Collected data
---------------

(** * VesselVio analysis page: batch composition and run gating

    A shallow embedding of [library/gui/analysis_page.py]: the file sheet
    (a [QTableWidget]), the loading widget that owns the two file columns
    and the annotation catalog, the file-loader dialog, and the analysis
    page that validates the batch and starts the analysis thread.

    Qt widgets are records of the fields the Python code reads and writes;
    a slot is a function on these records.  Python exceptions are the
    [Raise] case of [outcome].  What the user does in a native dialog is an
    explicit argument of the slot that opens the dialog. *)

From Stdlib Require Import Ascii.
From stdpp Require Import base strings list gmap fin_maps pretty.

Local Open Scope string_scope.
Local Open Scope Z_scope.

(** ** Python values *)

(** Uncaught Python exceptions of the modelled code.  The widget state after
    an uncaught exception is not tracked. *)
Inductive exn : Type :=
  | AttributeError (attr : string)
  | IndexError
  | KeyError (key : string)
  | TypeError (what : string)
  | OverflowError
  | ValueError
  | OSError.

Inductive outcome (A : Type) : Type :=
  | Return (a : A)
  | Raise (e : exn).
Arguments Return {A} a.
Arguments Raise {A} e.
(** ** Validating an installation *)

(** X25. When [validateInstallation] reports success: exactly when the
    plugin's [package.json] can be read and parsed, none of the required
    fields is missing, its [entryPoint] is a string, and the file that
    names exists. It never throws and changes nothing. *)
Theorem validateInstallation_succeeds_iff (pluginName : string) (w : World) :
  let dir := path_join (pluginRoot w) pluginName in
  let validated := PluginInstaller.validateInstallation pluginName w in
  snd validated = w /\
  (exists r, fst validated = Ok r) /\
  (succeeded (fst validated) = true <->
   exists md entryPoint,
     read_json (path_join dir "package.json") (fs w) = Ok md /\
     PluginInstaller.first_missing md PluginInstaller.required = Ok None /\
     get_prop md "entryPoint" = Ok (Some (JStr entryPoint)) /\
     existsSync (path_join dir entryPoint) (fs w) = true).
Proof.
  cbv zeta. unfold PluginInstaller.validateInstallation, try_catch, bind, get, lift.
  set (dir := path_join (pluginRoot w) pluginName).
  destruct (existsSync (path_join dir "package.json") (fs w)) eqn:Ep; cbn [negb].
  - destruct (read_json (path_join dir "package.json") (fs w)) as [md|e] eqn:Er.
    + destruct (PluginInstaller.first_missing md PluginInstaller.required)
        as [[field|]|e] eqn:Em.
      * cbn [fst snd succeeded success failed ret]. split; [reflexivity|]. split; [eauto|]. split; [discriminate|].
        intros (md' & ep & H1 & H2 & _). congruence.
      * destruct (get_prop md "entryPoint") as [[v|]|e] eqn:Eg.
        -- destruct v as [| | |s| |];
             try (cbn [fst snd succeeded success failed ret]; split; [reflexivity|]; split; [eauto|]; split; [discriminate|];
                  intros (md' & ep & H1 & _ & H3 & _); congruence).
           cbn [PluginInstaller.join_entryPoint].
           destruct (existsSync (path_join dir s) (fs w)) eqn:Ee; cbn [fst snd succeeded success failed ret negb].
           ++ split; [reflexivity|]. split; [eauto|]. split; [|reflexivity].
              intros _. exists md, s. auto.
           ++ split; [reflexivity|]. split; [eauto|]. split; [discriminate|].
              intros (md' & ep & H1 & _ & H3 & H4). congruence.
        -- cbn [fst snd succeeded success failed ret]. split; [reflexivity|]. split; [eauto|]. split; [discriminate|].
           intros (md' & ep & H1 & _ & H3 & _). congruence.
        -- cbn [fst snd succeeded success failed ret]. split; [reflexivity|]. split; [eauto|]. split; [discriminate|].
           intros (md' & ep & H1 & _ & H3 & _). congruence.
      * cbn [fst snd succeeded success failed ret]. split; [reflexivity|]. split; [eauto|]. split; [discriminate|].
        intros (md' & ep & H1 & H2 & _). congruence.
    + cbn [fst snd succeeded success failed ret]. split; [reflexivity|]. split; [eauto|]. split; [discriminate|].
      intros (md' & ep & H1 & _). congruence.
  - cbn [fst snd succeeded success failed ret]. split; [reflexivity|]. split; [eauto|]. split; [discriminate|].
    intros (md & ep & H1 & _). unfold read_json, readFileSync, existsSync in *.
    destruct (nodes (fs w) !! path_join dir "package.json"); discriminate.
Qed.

---------------

ACTION ITEM:
Starting at the line above that contains "existsSync (path_join dir entryPoint)", write out each line exactly until the line that contains "cbn [PluginInstaller.join_entryPoint]." has been written, and stop there.

ANSWER SPACE:
     existsSync (path_join dir entryPoint) (fs w) = true).
Proof.
  cbv zeta. unfold PluginInstaller.validateInstallation, try_catch, bind, get, lift.
  set (dir := path_join (pluginRoot w) pluginName).
  destruct (existsSync (path_join dir "package.json") (fs w)) eqn:Ep; cbn [negb].
  - destruct (read_json (path_join dir "package.json") (fs w)) as [md|e] eqn:Er.
    + destruct (PluginInstaller.first_missing md PluginInstaller.required)
        as [[field|]|e] eqn:Em.
      * cbn [fst snd succeeded success failed ret]. split; [reflexivity|]. split; [eauto|]. split; [discriminate|].
        intros (md' & ep & H1 & H2 & _). congruence.
      * destruct (get_prop md "entryPoint") as [[v|]|e] eqn:Eg.
        -- destruct v as [| | |s| |];
             try (cbn [fst snd succeeded success failed ret]; split; [reflexivity|]; split; [eauto|]; split; [discriminate|];
                  intros (md' & ep & H1 & _ & H3 & _); congruence).
           cbn [PluginInstaller.join_entryPoint].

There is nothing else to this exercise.